Hypothesis tests show up everywhere. Multiple-choice questions love three angles. They ask you to interpret a p-value correctly (the right answer always assumes H₀ is true), identify degrees of freedom or the correct null distribution (like t with n − 2 df for a slope test on 18 observations), and recognize valid conclusions versus traps like "accept the null." On the free-response section, a full significance test is nearly guaranteed. The 2018 FRQ on systolic blood pressure and the 2022 FRQ on teen streaming habits both required a complete test with hypotheses, conditions, mechanics, and a conclusion in context. The 2021 FRQ on a pet-supply coupon experiment tested a difference in proportions. To earn full credit you must define your parameter, state both hypotheses with symbols, name the procedure, verify conditions, report the test statistic and p-value, and write a conclusion that explicitly compares the p-value to α and answers the question in context. Skipping the context or the comparison costs points every year.
Both are inference procedures, but they answer different questions. A hypothesis test makes a yes/no decision about one specific claimed value (reject or fail to reject H₀). A confidence interval estimates a whole range of plausible values for the parameter. They're connected, though. If a null value like p₀ = 0.5 sits outside a 95% confidence interval, a two-sided test at α = 0.05 would reject it. On FRQs, watch the verbs. "Test the claim" means run a test, while "estimate" or "construct an interval" means build a confidence interval.
Every hypothesis test follows the same four steps: state hypotheses and procedure, check conditions, compute the test statistic and p-value, and conclude in context by comparing the p-value to α.
The general test statistic formula is (sample statistic − null parameter value) ÷ standard deviation of the statistic, and it works for z-tests, t-tests, and tests for slope.
If the p-value ≤ α, reject H₀ and conclude there is convincing evidence for Hₐ; if the p-value > α, fail to reject H₀. You never accept or prove a hypothesis.
Every p-value interpretation must include the assumption that the null hypothesis is true; that one clause is what graders look for.
A Type I error rejects a true null (probability α), a Type II error fails to reject a false null, and power is the probability of correctly rejecting a false null.
The same testing logic covers four units: z-tests for proportions (Unit 6), t-tests for means (Unit 7), chi-square tests for categorical counts (Unit 8), and t-tests for regression slopes (Unit 9).

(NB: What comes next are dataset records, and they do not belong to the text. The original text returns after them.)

(** [publicIP] on an address that is not an IPv4 address in IPv6 form. *)
Lemma public_v4 a : 0 <= a < 2 ^ 32 -> publicIP (V4 a) = negb (existsb (within_range a) ranges4).
Proof.
  intros Ha. pose proof (div_bound a 32 24 Ha ltac:(lia)) as H24. change (2 ^ (32 - 24)) with 256 in H24.
  unfold publicIP, IsGlobalUnicast, IsPrivate, IsLoopback, IsMulticast, IsLinkLocalUnicast. cbn [Unmap].
  unfold nonpublicRanges, Contains, ranges4. cbn [existsb p_addr p_bits].
  rewrite !prefix_div, !shiftr_div by lia. rewrite mask_high by done.
  assert (E172 : (a / 2 ^ 24 =? 172) && (Z.land (a / 2 ^ 16) 240 =? 16) = (a / 2 ^ 20 =? 2753)).
  { change (2 ^ 24) with (2 ^ 16 * 256). change (2 ^ 20) with (2 ^ 16 * 16). rewrite <-!Z.div_div by lia. apply mask_172. }
  rewrite E172. rewrite (Z.div_div a (2 ^ 24) 16) by lia. change (2 ^ 24 * 16) with (2 ^ 28).
  rewrite !div_range, !eqb_range by lia. range_numerals a.
  rewrite (range_split a 3758096384 4026531839 4294967295) by lia. change (4026531839 + 1) with 4026531840.
  destruct (within_range a (4294967295, 4294967295)) eqn:Emax; [|btauto].
  assert (a = 4294967295) as -> by (unfold within_range in Emax; cbn in Emax; b2p; lia). by vm_compute.
Qed.

Lemma public_v6 a : 0 <= a < 2 ^ 128 -> Unmap (V6 a []) = V6 a [] -> publicIP (V6 a []) = negb (existsb (within_range a) ranges6).
Proof.
  intros Ha Hu. pose proof (div_bound a 128 120 Ha ltac:(lia)) as H120. pose proof (div_bound a 128 112 Ha ltac:(lia)) as H112.
  change (2 ^ (128 - 120)) with 256 in H120. change (2 ^ (128 - 112)) with 65536 in H112.
  unfold publicIP, IsGlobalUnicast, IsPrivate, IsLoopback, IsMulticast, IsLinkLocalUnicast. rewrite !Hu.
  unfold nonpublicRanges, Contains, ranges6. cbn [existsb p_addr p_bits].
  assert (E0 : bool_decide (V6 a [] = V6 0 []) = (a =? 0)) by (apply eq_iff_eq_true; rewrite bool_decide_eq_true, Z.eqb_eq; split; [by intros [= ->]|by intros ->]).
  rewrite E0, !prefix_div, !shiftr_div by lia. rewrite mask_unique_local, mask_link_local by done.
  rewrite (Z.div_div a (2 ^ 120) 2), (Z.div_div a (2 ^ 112) 64) by lia. change (2 ^ 120 * 2) with (2 ^ 121). change (2 ^ 112 * 64) with (2 ^ 118).
  rewrite !div_range, !eqb_range by lia. range_numerals a.
  rewrite (range_split a 0 0 1) by lia. change (0 + 1) with 1. btauto.
Qed.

It's a procedure that uses sample data to decide between a null hypothesis (H₀, the no-effect claim) and an alternative hypothesis (Hₐ) about a population parameter. You compute a test statistic, find its p-value assuming H₀ is true, and reject H₀ if the p-value is at or below the significance level α.
No. Failing to reject H₀ only means your sample didn't provide sufficient evidence for the alternative. The null could still be false; you might just have a small sample or low power. Never write "accept H₀" on the exam, because that phrasing loses credit.
A test gives a yes/no decision about one specific claimed parameter value, while a confidence interval gives a range of plausible values for that parameter. They agree with each other. If the null value is outside a 95% interval, a two-sided test at α = 0.05 rejects it.
Match the data type to the test. Categorical data with one or two proportions means a z-test (Unit 6), quantitative data about means means a t-test (Unit 7), counts across multiple categories means chi-square (Unit 8), and a relationship between two quantitative variables means a t-test for slope (Unit 9). Topics 7.10 and 9.6 test this selection skill directly.
Mostly no. The CED explicitly says the test statistic formulas don't appear on the formula sheet but can be built from the general pattern, (statistic − null value) ÷ standard error, using the standard error formulas that ARE on the sheet. Learn the pattern, not twelve separate formulas.